On Thu, Jan 13, 2022 at 3:50 PM Daniel Walsh <dwalsh(a)redhat.com> wrote:
On 1/12/22 16:59, Ranbir wrote:
> On Wed, 2022-01-12 at 15:25 -0500, Daniel Walsh wrote:
>> Try the container in --privileged mode, to see if this is causing the
>> issue.
> That didn't help. :(
>
>> If it still crashes, then I figure it is something with the user
>> namespace.
> The container doesn't crash. It actually runs and I can see postgrey
> running in the container. The problem is when I do a telnet test from
> the host or from another server to the postgrey port I exposed, the
> telnet connection doesn't stay up and instead drops immediately. If the
> container is running rootfull, the telnet test is established and
> doesn't disconnect.
>
>> Do you have an image I could try?
> It's not uploaded anywhere. I'm turning some of my KVMs into containers
> because I wanted to learn podman and get familiar with it. I've only
> been doing container stuff in general since August of last year.
>
> Hmmm...can I dump the Containerfile for each image here? They're not
> big. The Rocky Linux 8 Dockerfile is copied directly from their docker
> image page on dockerhub.
>
> There's some wrapping.
>
>
> Here's the latest run command I used:
>
> "CreateCommand": [
> "podman",
> "run",
> "-d",
> "--name",
> "postgrey",
> "--publish",
> "1.2.3.4:10023:10023",
> "--volume",
> "postgrey:/var/spool/postfix/postgrey:Z",
> "--privileged",
> "postgrey-v0.0.3"
> ],
>
>
> The volume doesn't matter. I'm just preserving data from my KVM.
>
> Below are the Containerfile, config file and Dockerfile.
>
> --------
> postgrey
> --------
>
> FROM local/rocky8-systemd
>
> RUN dnf -y update && \
> dnf -y install epel-release && \
> dnf -y --nodocs install postgrey telnet && \
> dnf clean all && \
> systemctl enable postgrey
>
> COPY postgrey /etc/sysconfig/
>
> CMD ["/usr/sbin/init"]
>
> --------------------
> postgrey sysconfig file
> --------------------
>
> # Postgrey offers 2 listening types, --inet and --unix. As default,
Fedora
> # postgrey works under UNIX socket, but, changing to TCP socket on
user's own
> # is also available, for instance, let it work at 10023 port of
localhost:
> # --inet=10023
> # To be more detailed, there is another way if you still run it at
localhost:
> # --inet=127.0.0.1:10023
> #POSTGREY_TYPE="--unix=/var/spool/postfix/postgrey/socket"

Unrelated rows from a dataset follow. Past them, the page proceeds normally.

(* ===== verification/EventFlagsLaws.v ===== *)
(** * Event flags: laws

    Setting flags wakes every waiter when a flag is new; a wait whose flags are
    there takes them at once. *)
From S2P Require Import Prelude Spinlock Scheduler SchedulerSvc SchedulerApi SchedulerInv SchedulerSafe SchedulerWake SchedulerHandlers SchedulerSystem SchedulerCalls WakeLaws Rtos Kernel RtosLaws EventFlags.

Section laws.
Context `{EnvironmentLaws} `{Trap} `{RtosEnv} {Hun : Undisturbed} `{Threads} (core : Z).
Notation calling := (calling core).
Notation moved := (moved core).

(** Event flags [v], waited for by [n] callers, of which the tasks of [l] block. *)
Record eventflags_at (id n v : Z) (l : list Z) (o : rtos) : Prop := {
  ea_id : id ≠ 0;
  ea_object : ∃ nm bits, object_at o !! id = Some (Object RTOS_EVENTFLAGS_MARKER nm bits (EventFlags n));
  ea_count : - 2 ^ 31 <= n < 2 ^ 31 - 1;
  ea_futex : plain_futex (futex_of id) (eventflags_flags id) l (o_sched o);
  ea_flags : word_of o (eventflags_flags id) = Some v
}.

Lemma ea_block id n v l o : eventflags_at id n v l o → block_at id RTOS_EVENTFLAGS_MARKER o.
Proof. intros [Hid (nm & b & Ho) _ _ _]. split; [done|]. by eexists nm, b, _. Qed.

Lemma eventflags_stored id n v v' l o :
  eventflags_at id n v l o → eventflags_at id n v' l (stored (eventflags_flags id) v' o).
Proof. intros [? ? ? [] ?]. split; try done. apply word_stored_eq. Qed.

(** ** Set and clear *)
Lemma osEventFlagsSet_sets id flags n v l o :
  calling o → eventflags_at id n v l o → has flags osFlagsError = false →
  let fresh := negb (Z.land v flags =? flags) in
  wp (osEventFlagsSet core id flags) (λ r o', r = (if fresh then Z.lor v flags else v) ∧
    moved [] (<[eventflags_flags id := Z.lor v flags]> (word_at (o_sched o))) o o' ∧
    eventflags_at id n (Z.lor v flags) (if fresh then [] else l) o' ∧
    (fresh = true → ∀ t, t ∈ l → readied (o_sched o') t)) o.
Proof.
  intros Hc He Hfl fresh. unfold osEventFlagsSet. rewrite Hfl.
  wp_step. apply wp_resource; [by eapply ea_block|]. change (osOK =? osOK) with true. cbn [negb].
  wp_step. eapply wp_fetch_map; [apply He|]. pose proof (eventflags_stored _ _ _ (Z.lor v flags) _ _ He) as He1.
  set (o1 := stored _ _ o) in *. assert (calling o1) as Hc1 by by apply calling_stored.
  pose proof (moved_stored core [] (eventflags_flags id) (Z.lor v flags) o Hc) as Hm1. fold o1 in Hm1.
  fold fresh. destruct fresh eqn:Hfr.
  - wp_step. eapply wp_futex_wake; [done|apply He1|apply He1|]. intros s Hw. cbn [first_or_all left_waiting] in *.
    rewrite (proj2 (Z.ltb_ge _ 0)) by lia. pose proof (woken_moved _ [] _ _ _ _ _ _ _ Hw) as Hm2.
    wp_step. split; [done|]. split; [exact (moved_trans _ _ _ _ _ _ _ Hm1 Hm2)|]. split.
    + destruct He1 as [? ? ? ? Hv]. split; [done|done|done|apply (wn_futex _ _ _ _ _ _ _ _ Hw)|].
      unfold word_of. rewrite (mv_words _ _ _ _ _ Hm2). exact Hv.
    + intros _ t Ht. by apply (wn_readied _ _ _ _ _ _ _ _ Hw).
  - wp_step. by split_and!.
Qed.

Lemma osEventFlagsClear_clears id flags n v l o :
  eventflags_at id n v l o → has flags osFlagsError = false →
  wp (osEventFlagsClear id flags) (λ r o', r = v ∧
    o' = stored (eventflags_flags id) (Z.land v (not32 flags)) o) o.
Proof.
  intros He Hfl. unfold osEventFlagsClear. rewrite Hfl.
  wp_step. apply wp_resource; [by eapply ea_block|]. change (osOK =? osOK) with true. cbn [negb].
  by eapply wp_fetch_map; [apply He|].
Qed.

Lemma osEventFlagsGet_reads id n v l o :
  eventflags_at id n v l o → wp (osEventFlagsGet id) (λ r o', r = v ∧ o' = o) o.
Proof.
  intros He. unfold osEventFlagsGet. wp_step. apply wp_resource; [by eapply ea_block|].
  change (osOK =? osOK) with true. cbn [negb]. by eapply wp_load; [apply He|].
Qed.

(** ** Wait *)
Lemma wp_add_waiters id nm bits n k (Q : unit → rtos → Prop) o :
  object_at o !! id = Some (Object RTOS_EVENTFLAGS_MARKER nm bits (EventFlags n)) → - 2 ^ 31 <= n + k < 2 ^ 31 →
  Q tt (with_object id (Object RTOS_EVENTFLAGS_MARKER nm bits (EventFlags (n + k))) o) → wp (add_waiters id k) Q o.
Proof.
  intros Ho Hk HQ. unfold add_waiters. wp_step. unfold waiters_of. eapply wp_get_opt; [by rewrite Ho|].
  rewrite s32_small by done. unfold set_contents, upd_object, get_object. wp_step. wp_step; [exact Ho|]. by apply wp_upd.
Qed.

Definition taken_flags (options flags v : Z) : Z :=
  Z.land v (if has options osFlagsNoClear then UINT32_MAX else not32 flags).

(** A wait that need not block: the flags are there, or none may be awaited. *)
Lemma osEventFlagsWait_ends fuel id flags options timeout n v l o :
  calling o → eventflags_at id n v l o → has flags osFlagsError = false → (1 <= fuel)%nat →
  flags_met options flags v = true ∨ timeout = 0 →
  wp (osEventFlagsWait core fuel id flags options timeout) (λ r o',
    if flags_met options flags v
    then r = v ∧ o' = stored (eventflags_flags id) (taken_flags options flags v) o
    else r = osFlagsErrorResource ∧ o' = o) o.
Proof.
  intros Hc He Hfl Hf Hgo. destruct (ea_object _ _ _ _ _ He) as (nm & bits & Ho). pose proof (ea_count _ _ _ _ _ He).
  unfold osEventFlagsWait. rewrite Hfl. apply wp_validated; [done|by eapply ea_block|].
  wp_step. eapply (wp_add_waiters _ nm bits n 1); [exact Ho|lia|]. set (o1 := with_object id _ o).
  destruct fuel as [|fuel]; [lia|]. cbn [await_flags]. wp_step. apply (wp_load _ _ v); [apply He|].
  assert (object_at o1 !! id = Some (Object RTOS_EVENTFLAGS_MARKER nm bits (EventFlags (n + 1)))) as Ho1
    by apply lookup_insert_eq.
  assert (∀ (Q : unit → rtos → Prop), Q tt o → wp (add_waiters id (-1)) Q o1) as Hback.
  { intros Q HQ. eapply wp_add_waiters; [exact Ho1|lia|]. unfold o1. rewrite with_object_twice, with_object_same; [done|].
    rewrite Ho. do 3 f_equal. lia. }
  destruct (flags_met options flags v).
  - wp_step. apply Hback. eapply wp_fetch_map; [apply He|]. done.
  - destruct Hgo as [| ->]; [done|]. cbn [Z.eqb]. wp_step. apply Hback. by wp_step.
Qed.
End laws.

> POSTGREY_TYPE="--inet=127.0.0.1:10023"
>
> # If postgrey works under UNIX socket way, PID file can be specified to
> # custom location, note that no need to set this if postgrey is working
> # under TCP socket way.
> POSTGREY_PID="--pidfile=/var/run/postgrey.pid"
>
> # Name of group which postgrey belongs, default is postgrey
> POSTGREY_GROUP="--group=postgrey"
>
> # Name of user which postgrey belongs, default is postgrey
> POSTGREY_USER="--user=postgrey"
>
> # DELAY
> POSTGREY_DELAY="--delay=60"
>
> # For more options can be used, please read manpage or execute `postgrey
-h`.
> # Custom options.
> POSTGREY_OPTS=""
>
>
> -------------
> rocky linux 8
> -------------
>
> FROM rockylinux/rockylinux:latest
>
> ENV container docker
>
> RUN (cd /lib/systemd/system/sysinit.target.wants/; for i in *; do [ $i
> == \
> systemd-tmpfiles-setup.service ] || rm -f $i; done); \
> rm -f /lib/systemd/system/multi-user.target.wants/*;\
> rm -f /etc/systemd/system/*.wants/*;\
> rm -f /lib/systemd/system/local-fs.target.wants/*; \
> rm -f /lib/systemd/system/sockets.target.wants/*udev*; \
> rm -f /lib/systemd/system/sockets.target.wants/*initctl*; \
> rm -f /lib/systemd/system/basic.target.wants/*;\
> rm -f /lib/systemd/system/anaconda.target.wants/*;
>
> VOLUME [ "/sys/fs/cgroup" ]
>
> CMD ["/usr/sbin/init"]
>
>
Giuseppe, Paul, Matt Do you think this is slirp4netns related?